#### TRY IT:
Check each line below for the word "right", and copy those that have it.

#### Stored data entries:
+ + + +
Lemma NoDup_fmap_eq (l : list string) x y :
  NoDup (key win32 <$> l) → x ∈ l → y ∈ l → key win32 x = key win32 y → x = y.
Proof.
  induction l as [|z l IH]; intros Hnd Hx Hy Heq; [by apply elem_of_nil in Hx|].
  rewrite fmap_cons in Hnd. apply NoDup_cons in Hnd as [Hz Hnd].
  apply elem_of_cons in Hx as [->|Hx], Hy as [->|Hy].
  - done.
  - exfalso. apply Hz. rewrite Heq. by apply list_elem_of_fmap_2.
  - exfalso. apply Hz. rewrite <- Heq. by apply list_elem_of_fmap_2.
  - by apply IH.
Qed.

Variable matcher : string → bool.
Variable entries : list entry.

Lemma offload_loop_facts oracles : ∀ st,
  consistent st →
  let st' := offload_loop win32 matcher oracles entries st in
  consistent st' ∧
  (∀ k, k ∈ copied st → k ∈ copied st') ∧
  (∀ x, x ∈ copies st' → x ∈ copies st ∨ x ∈ qualifying matcher entries) ∧
  ((∃ copy_ok, copy_ok ∈ oracles ∧ ∀ x, copy_ok x = true) →
     ∀ x, x ∈ qualifying matcher entries → key win32 x ∈ copied st').
Proof.
  induction oracles as [|o oracles IH]; intros st Hst; simpl.
  - split_and!; [done|done|by left|]. by intros (o & ?%elem_of_nil & _).
  - rewrite offload_pass_copy_loop.
    set (st1 := copy_loop win32 o (qualifying matcher entries) st).
    destruct (IH st1) as (H1 & H2 & H3 & H4); [by apply copy_loop_consistent|].
    split_and!; [done| | |].
    + intros k Hk. by apply H2, copy_loop_copied_mono.
    + intros x Hx. apply H3 in Hx as [Hx|Hx]; [|by right].
      by apply copy_loop_copies_from in Hx.
    + intros (ok & [->|Hin]%elem_of_cons & Hok) x Hx.
      * by apply H2, copy_loop_all_ok.
      * apply H4; eauto.
Qed.

End invariant.

(** *** Names that differ in case only *)

(** The same character, or an ASCII capital and its small letter. *)
Definition same_letter (c d : ascii) : bool :=
  (code c =? code d)%N ||
  (in_range 65 90 c && (code d =? code c + 32)%N) ||
  (in_range 65 90 d && (code c =? code d + 32)%N).

Fixpoint same_up_to_case (x y : string) : bool :=
  match x, y with
  | EmptyString, EmptyString => true
  | String c x', String d y' => same_letter c d && same_up_to_case x' y'
  | _, _ => false
  end.

Lemma lower_char_capital c d :
  in_range 65 90 c = true → code d = (code c + 32)%N → lower_char c = lower_char d.
Proof.
  intros Hc Hd. unfold lower_char. rewrite Hc. simpl.
  unfold in_range in *. rewrite Hd.
  apply andb_prop in Hc as [Hlo%N.leb_le Hhi%N.leb_le].
  rewrite (proj2 (N.leb_gt (code c + 32) 90)) by lia. rewrite andb_false_r.
  rewrite (proj2 (N.leb_gt 192 (code c + 32))) by lia. simpl.
  rewrite <- Hd. unfold code. by rewrite ascii_N_embedding.
Qed.

Lemma same_letter_lower c d : same_letter c d = true → lower_char c = lower_char d.
Proof.
  unfold same_letter. intros [[H|H]%orb_prop|H]%orb_prop.
  - apply N.eqb_eq in H. unfold code in H.
    f_equal. rewrite <- (ascii_N_embedding c), <- (ascii_N_embedding d). by rewrite H.
  - apply andb_prop in H as [Hc Hd%N.eqb_eq]. by apply lower_char_capital.
  - apply andb_prop in H as [Hd Hc%N.eqb_eq]. symmetry. by apply lower_char_capital.
Qed.

(** On win32 names that differ in case only have the same key. *)
Lemma same_up_to_case_key x : ∀ y,
  same_up_to_case x y = true → key true x = key true y.
Proof.
  unfold key. induction x as [|c x IH]; intros [|d y] H; simpl in H; try done.
  apply andb_prop in H as [Hcd Hxy]. simpl.
  by rewrite (same_letter_lower c d Hcd), (IH y Hxy).
Qed.

(** C8, as the code has it.  Over an unchanged directory, any number of
    passes copies at most one file for each key (the name, lower-cased on
    win32), so no file twice, and only files accepted by the matcher; a key
    is recorded exactly when a copy of a file with that key succeeded.
    Once some pass had no failing copy, a file has been copied for every
    key of an accepted file and a further pass changes nothing.  In every
    pass the first accepted file of each unrecorded key is attempted, so a
    failed copy is tried again.  Two copied files never share a key; when
    the accepted files have distinct keys, each of them is recorded exactly
    when it was copied, and all of them are copied once some pass had no
    failing copy.  On win32 the test is case-insensitive: of the files whose
    names differ in the case of ASCII letters only, at most one is ever
    copied. *)
Theorem offload_idempotent (win32 : bool) (matcher : string → bool)
    (entries : list entry) (oracles : list (string → bool)) :
  let st := offload_loop win32 matcher oracles entries init in
  let accepted := qualifying matcher entries in
  NoDup (key win32 <$> copies st) ∧
  NoDup (copies st) ∧
  (∀ x, x ∈ copies st → x ∈ accepted) ∧
  (∀ k, k ∈ copied st ↔ ∃ x, x ∈ copies st ∧ key win32 x = k) ∧
  ((∃ copy_ok, copy_ok ∈ oracles ∧ ∀ x, copy_ok x = true) →
     (∀ x, x ∈ accepted → ∃ y, y ∈ copies st ∧ key win32 y = key win32 x) ∧
     (∀ copy_ok, offload_pass win32 matcher copy_ok entries st = st)) ∧
  (∀ copy_ok before x after, accepted = before ++ x :: after →
     key win32 x ∉ key win32 <$> before → key win32 x ∉ copied st →
     ∃ b a,
       journal (offload_pass win32 matcher copy_ok entries st) =
       journal st ++ b ++ (x, copy_ok x) :: a) ∧
  (∀ x y, x ∈ copies st → y ∈ copies st → key win32 x = key win32 y → x = y) ∧
  (NoDup (key win32 <$> accepted) →
     (∀ x, x ∈ accepted → (key win32 x ∈ copied st ↔ x ∈ copies st)) ∧
     ((∃ copy_ok, copy_ok ∈ oracles ∧ ∀ x, copy_ok x = true) →
        ∀ x, x ∈ accepted → x ∈ copies st)) ∧
  (win32 = true →
     ∀ x y, x ∈ copies st → y ∈ copies st → same_up_to_case x y = true → x = y).
Proof.
  intros st accepted.
  destruct (offload_loop_facts win32 matcher entries oracles init (consistent_init win32))
    as ([Hnd' Hset] & _ & Hfrom & Hall).
  fold st in Hnd', Hset, Hfrom, Hall. fold accepted in Hfrom, Hall.
  assert (Hsub : ∀ x, x ∈ copies st → x ∈ accepted).
  { intros x Hx. apply Hfrom in Hx as [Hx|Hx]; [|done]. by apply elem_of_nil in Hx. }
  assert (Hkey : ∀ k, k ∈ copied st ↔ ∃ x, x ∈ copies st ∧ key win32 x = k).
  { intros k. rewrite Hset, list_elem_of_fmap. split; intros (x & ? & ?); by exists x. }
  split_and!; [done|by apply (NoDup_fmap_1 (key win32))|done|done| | | | |].
  - intros Hok. split.
    + intros x Hx. by apply Hkey, Hall.
    + intros copy_ok. rewrite offload_pass_copy_loop. apply copy_loop_noop.
      intros x Hx. by apply Hall.
  - intros copy_ok before x after Hacc Hfirst Hk. rewrite offload_pass_copy_loop.
    fold accepted. rewrite Hacc. by apply copy_loop_attempts.
  - intros x y Hx Hy Heq. by apply (NoDup_fmap_eq win32 (copies st) x y).
  - intros Hnd.
    assert (Hrec : ∀ x, x ∈ accepted → (key win32 x ∈ copied st ↔ x ∈ copies st)).
    { intros x Hx. rewrite Hkey. split.
      - intros (y & Hy & Heq).
        by rewrite (NoDup_fmap_eq win32 accepted x y Hnd Hx (Hsub y Hy)).
      - intros Hc. by exists x. }
    split; [done|]. intros Hok x Hx. by apply Hrec, Hall.
  - intros -> x y Hx Hy Hcase.
    apply (NoDup_fmap_eq true (copies st) x y); [done..|].
    by apply same_up_to_case_key.
Qed.

Definition example_dir : list entry :=
  [ {| name := "name_00001.png"; is_file := true |};
    {| name := "_segments"; is_file := false |};
    {| name := "name_00002.png"; is_file := true |};
    {| name := "notes.txt"; is_file := true |} ].

Definition example_matcher : string → bool :=
  OutputPatterns.build_output_matcher "out/name_[#####].png".

(** Two passes over [example_dir]; the copy of frame 2 fails in the first. *)
Lemma offload_idempotent_witness :
  qualifying example_matcher example_dir = ["name_00001.png"; "name_00002.png"] ∧
  copies (offload_loop false example_matcher
            [λ x, negb (String.eqb x "name_00002.png"); λ _, true]
            example_dir init)
    = ["name_00001.png"; "name_00002.png"] ∧
  NoDup (copies (offload_loop false example_matcher
            [λ x, negb (String.eqb x "name_00002.png"); λ _, true]
            example_dir init)).
Proof.
  split_and!; [vm_compute; reflexivity..|].
  apply (offload_idempotent false example_matcher example_dir).
Defined.

(** The matcher of a single-file output (line 880). *)
Definition single_file_matcher (final_name : string) : string → bool :=
  λ n, String.eqb (lower n) (lower final_name).
Lemma prefix_app (p s : string) :
  String.prefix p s = true ↔ ∃ post, s = p +:+ post.
Proof.
  revert s. induction p as [|a p IH]; intros s.
  - rewrite prefix_empty. split; [intros _; exists s; reflexivity | done].
  - destruct s as [|b s]; simpl.
    + split; [done | intros [post E]; rewrite app_cons in E; done].
    + destruct (ascii_dec a b) as [->|Hne].
      * rewrite IH. split; intros [post E]; exists post.
        -- by rewrite app_cons, E.
        -- rewrite app_cons in E. by simplify_eq.
      * split; [done|]. intros [post E]. rewrite app_cons in E. by simplify_eq.
Qed.

Lemma contains_nil (needle : string) :
  Str.contains needle "" = String.prefix needle "" || false.
Proof. reflexivity. Qed.

Lemma contains_cons (needle : string) (c : ascii) (r : string) :
  Str.contains needle (String c r)
  = String.prefix needle (String c r) || Str.contains needle r.
Proof. reflexivity. Qed.

(** [Str.contains] is substring containment. *)
Lemma contains_app (needle hay : string) :
  Str.contains needle hay = true ↔ ∃ pre post, hay = pre +:+ needle +:+ post.
Proof.
  induction hay as [|c r IH].
  - rewrite contains_nil, orb_true_iff, prefix_app. split.
    + intros [[post E]|?]; [|done]. exists "", post. exact E.
    + intros ([|? ?] & post & E); [left; exists post; exact E | done].
  - rewrite contains_cons, orb_true_iff, prefix_app, IH. split.
    + intros [[post E]|(pre & post & E)].
      * exists "", post. exact E.
      * exists (String c pre), post. by rewrite app_cons, E.
    + intros ([|a pre] & post & E).
      * left. exists post. exact E.
      * right. rewrite app_cons in E. simplify_eq. by exists pre, post.
Qed.

Lemma rstrip_nonspace_head (c : ascii) (r : string) :
  Str.isspace c = false → Str.is_empty (Str.rstrip (String c r)) = false.
Proof. intros H. simpl. by rewrite H. Qed.

(** Trimming leaves nothing exactly for the empty and the
    whitespace-only strings. *)
Lemma strip_empty_all_space (s : string) :
  Str.is_empty (Str.strip s) = Str.all_space s.
Proof.
  unfold Str.strip. induction s as [|c r IH]; [done|].
  cbn [Str.lstrip Str.all_space]. destruct (Str.isspace c) eqn:Hc; [done|].
  by apply rstrip_nonspace_head.
Qed.

End Strings.
(** * Pill-reminder-pi: the classes of [src/classes.js]

    A shallow embedding of [Medication], [Person] and [UserManager] and of the
    part of the JavaScript runtime they run on: dynamically typed values,
    exceptions, [Date] with its ISO-8601 text form, the console, and the
    suspension points of [async] methods ([await fetch(...)], [await res.json()]).

    Layout: the runtime ([JS], [JSDate], [Host]), the effect language of
    method bodies ([Async]), the three classes, the records of the remote
    store ([Wire]), sample data, callers; then the properties. *)

From Stdlib Require Import ZArith List String Ascii Bool Lia DecimalString.
Import ListNotations.
Local Open Scope list_scope.
Local Open Scope string_scope.
Local Open Scope Z_scope.
Set Warnings "-register-all".

(** ** Values, exceptions and completions *)

Module JS.

(** A JavaScript value as far as this program meets them: the values of a JSON
    document plus [undefined].  Numbers are the integers among the doubles
    (counts, status codes, time values); an object is the list of its own
    properties, first binding of a key first.  What is not here is outside
    every statement below: numbers that are not integers, NaN and the
    infinities, Symbols, BigInts and functions. *)
Inductive value : Type :=
| VUndefined
| VNull
| VBool (b : bool)
| VNum (n : Z)
| VStr (s : string)
| VArr (items : list value)
| VObj (props : list (string * value)).

(** The constructors of the error objects that reach a [catch] here. *)
Inductive exn_ctor : Type := Error | TypeError | RangeError | SyntaxError.

(** An error object; [message] is what [err.message] reads.  The wording of
    the messages of engine-raised errors is the engine's own (V8's is used). *)
Record exn : Type := new_exn { ctor : exn_ctor; message : string }.

(** The outcome of evaluating an expression: a value or a [throw]. *)
Inductive completion (A : Type) : Type :=
| Normal (a : A)
| Thrown (e : exn).
Arguments Normal {A} a.
Arguments Thrown {A} e.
+ + + +
#### REPLY TO THE TASK:
    + intros x Hx. apply H3 in Hx as [Hx|Hx]; [|by right].
      * right. rewrite app_cons in E. simplify_eq. by exists pre, post.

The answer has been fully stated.